The good old rule ... the simple plan,
That they should take who have the power,
And they should keep who can.
Ages roll by, the picture changes. The days of Norman chivalry animate and fire the imagination. The hunter warriors, knights, and squires lead their troops in battle array, throwing them into the combat at the decisive moment.
Broken bones incurred whilst unhorsing a friend, or a shrewd spear-thrust when cleaving to the chine a foe, in single combat, were adventures by no means to be declined or avoided.
Chivalry or enthusiastic religious zeal qualify the rougher side of their devotion to arms and horsemanship.
In all ages the horse-lovers, the best-mounted nations, have carried all before them. Ceteris paribus this is true to-day. Then came the days of “villainous saltpetre,” and many began to doubt and to number the days of cavalry; and always after a time there rises the cavalry leader who, emerging from the dangers of a youth spent in war and sport, sees that pace, weight, moral, and the “àpropos” make up for all the odds, if only leaders, men, and horses are trained, and their weight and pace rightly applied.
Next in order come Gustavus Adolphus; Cromwell, our great cavalry leader, and his Ironsides riding knee to knee, and rallying immediately after the shock; Frederick the Great, and his captains, Ziethen and Seydlitz, and their ordered application of masses of cavalry. Then grand old Blücher,[1] and his antagonists of the Napoleonic era, Murat, Lasalle, Curély.
Certain fixed principles keep cropping up which appear to have guided these heroes in their movements and dispositions. They are:—
- A. Cohesion in the ranks, or knee-to-knee riding.
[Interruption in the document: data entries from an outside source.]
(** * The claims *)

(** ** Array reader: short stream *)

(** C1 (what the code does at the failing input). The controller declares
    two parameters and the stream ends after the first one: the
    [IncompleteReadError] of [readexactly] leaves [_read_parameters]; the
    one value already read is lost and the parameter sink is never called.
    The same holds for [_read_calculations]. *)
Theorem short_array_raises :
  _read_parameters short_parameters
  = (Raise IncompleteReadError,
     log (EvSend (wire [3003; 0]) :: recvs [3003; 2; 42])
       (set_reader (Some []) short_parameters))
  /\ _read_calculations short_calculations
     = (Raise IncompleteReadError,
        log (EvSend (wire [3004; 0]) :: recvs [3004; 0; 2; 42])
          (set_reader (Some []) short_calculations)).
Proof.
  split.
  - apply (read_parameters_short short_parameters (Writer "heatpump" 8889)
             eq_refl eq_refl 3003 2 [42] []);
      first [reflexivity | simpl; lia | repeat constructor].
  - apply (read_calculations_short short_calculations (Writer "heatpump" 8889)
             eq_refl eq_refl 3004 0 2 [42] []);
      first [reflexivity | simpl; lia | repeat constructor].
Qed.

(** ** Array reader: negative length *)

(** C2 (counterexample). With a declared length of [-1] both array readers
    return normally and hand the empty list to their sink: nothing is
    raised. *)
Lemma negative_length_accepted :
  _read_parameters negative_parameters
  = (Ok tt,
     log (EvSend (wire [3003; 0]) :: recvs [3003; -1] ++ [EvParametersParse []])
       (set_reader (Some []) negative_parameters))
  /\ _read_calculations negative_calculations
     = (Ok tt,
        log (EvSend (wire [3004; 0]) :: recvs [3004; 0; -1]
               ++ [EvCalculationsParse []])
          (set_reader (Some []) negative_calculations)).
Proof. split; reflexivity. Qed.

(** C2 (amended). When the declared length is negative, each array reader
    takes no element from the stream, calls its sink with the empty list
    and returns without raising; what follows the header stays unread.
    (On an open connection whose transport takes the request.) *)
Theorem negative_length_reads_nothing
    (s : ALuxtronik) (w : StreamWriter) (echo stat len : Z) (rest : list byte) :
  _writer s = Some w -> transport s = Up ->
  int32 echo -> int32 stat -> int32 len -> len < 0 ->
  _read_parameters (set_reader (Some (wire [echo; len] ++ rest)) s)
  = (Ok tt,
     log (EvSend (wire [3003; 0]) :: recvs [echo; len] ++ [EvParametersParse []])
       (set_reader (Some rest) s))
  /\ _read_calculations (set_reader (Some (wire [echo; stat; len] ++ rest)) s)
     = (Ok tt,
        log (EvSend (wire [3004; 0]) :: recvs [echo; stat; len]
               ++ [EvCalculationsParse []])
          (set_reader (Some rest) s)).
Proof.
  intros Hw Hup He Hs Hn Hneg. split.
  - rewrite (read_parameters_no_turn
               (set_reader (Some (wire [echo; len] ++ rest)) s) w Hw Hup
               echo len rest);
      try assumption; try reflexivity; lia.
  - rewrite (read_calculations_no_turn
               (set_reader (Some (wire [echo; stat; len] ++ rest)) s) w Hw Hup
               echo stat len rest);
      try assumption; try reflexivity; lia.
Qed.

Lemma negative_length_reads_nothing_witness :
  _read_parameters (set_reader (Some (wire [3003; -7] ++ [])) (connected [] []))
  = (Ok tt,
     log (EvSend (wire [3003; 0]) :: recvs [3003; -7] ++ [EvParametersParse []])
       (set_reader (Some []) (connected [] [])))
  /\ _read_calculations
       (set_reader (Some (wire [3003; 0; -7] ++ [])) (connected [] []))
     = (Ok tt,
        log (EvSend (wire [3004; 0]) :: recvs [3003; 0; -7]
               ++ [EvCalculationsParse []])
          (set_reader (Some []) (connected [] []))).
Proof.
  apply (negative_length_reads_nothing (connected [] [])
           (Writer "heatpump" 8889) 3003 0 (-7) []);
    first [reflexivity | lia].
Defined.

(** ** Array reader: length zero *)

(** C8. With a declared length of zero, each array reader calls its sink
    with the empty list and leaves on the stream everything that follows
    the header (echo and length for the parameters; echo, status and length
    for the calculations).  (On an open connection whose transport takes
    the request.) *)
Theorem zero_length_array
    (s : ALuxtronik) (w : StreamWriter) (echo stat : Z) (rest : list byte) :
  _writer s = Some w -> transport s = Up -> int32 echo -> int32 stat ->
  _read_parameters (set_reader (Some (wire [echo; 0] ++ rest)) s)
  = (Ok tt,
     log (EvSend (wire [3003; 0]) :: recvs [echo; 0] ++ [EvParametersParse []])
       (set_reader (Some rest) s))
  /\ _read_calculations (set_reader (Some (wire [echo; stat; 0] ++ rest)) s)
     = (Ok tt,
        log (EvSend (wire [3004; 0]) :: recvs [echo; stat; 0]
               ++ [EvCalculationsParse []])
          (set_reader (Some rest) s)).
Proof.
  intros Hw Hup He Hs. split.
  - rewrite (read_parameters_no_turn
               (set_reader (Some (wire [echo; 0] ++ rest)) s) w Hw Hup
               echo 0 rest);
      try assumption; try reflexivity; lia.
  - rewrite (read_calculations_no_turn
               (set_reader (Some (wire [echo; stat; 0] ++ rest)) s) w Hw Hup
               echo stat 0 rest);
      try assumption; try reflexivity; lia.
Qed.
(** * pvc-webhook: the admission handler and the PVC reconcilers

    A shallow embedding of [internal/webhook/handler.go], [internal/webhook/patch.go]
    and of the reconcilers of package [controllers], with the properties of the
    specification that concern them.

    Go strings are byte sequences and are modelled by [string] (a list of
    8-bit characters).  Maps are [gmap]s; a nil map is [None]. *)

From Stdlib Require Import ZArith NArith Ascii Lia Sorted.
From stdpp Require Import base option list gmap strings pretty.

(** ** Package [strings] (the functions the handler calls) *)

Module strings.

Fixpoint HasPrefix (s prefix : string) {struct prefix} : bool :=
  match prefix, s with
  | EmptyString, _ => true
  | String p prefix', String c s' => if Ascii.eqb p c then HasPrefix s' prefix' else false
  | String _ _, EmptyString => false
  end.

Fixpoint drop (n : nat) (s : string) : string :=
  match n, s with
  | O, _ => s
  | S _, EmptyString => EmptyString
  | S n', String _ s' => drop n' s'
  end.

(** [s[:n]] for [n <= len(s)]; the callers guard the bound. *)
Fixpoint take (n : nat) (s : string) : string :=
  match n, s with
  | O, _ => EmptyString
  | S _, EmptyString => EmptyString
  | S n', String c s' => String c (take n' s')
  end.

Definition TrimPrefix (s prefix : string) : string :=
  if HasPrefix s prefix then drop (String.length prefix) s else s.

Fixpoint Contains (s substr : string) : bool :=
  HasPrefix s substr ||
  match s with
  | EmptyString => false
  | String _ s' => Contains s' substr
  end.

(** [ReplaceAll(s, old, new)] for a non-empty [old] (every call in the
    handler passes a literal of one or two bytes): the non-overlapping
    occurrences of [old] are replaced from left to right.  [skip] counts the
    bytes of a matched occurrence that are still to be dropped. *)
Fixpoint replace_from (skip : nat) (s old new : string) : string :=
  match s with
  | EmptyString => EmptyString
  | String c s' =>
      match skip with
      | S k => replace_from k s' old new
      | O =>
          if HasPrefix s old
          then new +:+ replace_from (String.length old - 1) s' old new
          else String c (replace_from 0 s' old new)
      end
  end.

Definition ReplaceAll (s old new : string) : string := replace_from 0 s old new.

Fixpoint IndexByte (cutset : string) (c : ascii) : bool :=
  match cutset with
  | EmptyString => false
  | String d cutset' => Ascii.eqb c d || IndexByte cutset' c
  end.

Fixpoint TrimLeft (s cutset : string) : string :=
  match s with
  | EmptyString => EmptyString
  | String c s' => if IndexByte cutset c then TrimLeft s' cutset else s
  end.

Fixpoint TrimRight (s cutset : string) : string :=
  match s with
  | EmptyString => EmptyString
  | String c s' =>
      match TrimRight s' cutset with
      | EmptyString => if IndexByte cutset c then EmptyString else String c EmptyString
      | r => String c r
      end
  end.

(** [Trim(s, cutset)] for a cutset of ASCII bytes. *)
Definition Trim (s cutset : string) : string := TrimRight (TrimLeft s cutset) cutset.

Definition byte_in (lo hi : N) (c : ascii) : bool :=
  ((lo <=? N_of_ascii c) && (N_of_ascii c <=? hi))%N.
- B. The moral effect of advancing horsemen.
- C. The flank march.
- D. The “àpropos” charge ridden well home.
- E. Surprise.
- F. The immediate rally.
- G. The necessity of a reserve.
- H. Training of the individual man and horse.
- I. Care of the horse’s condition.
The more we are able to read and learn of their views of training, leading, and applying the shock of cavalry, the more we see how little which is new can be written on the subject.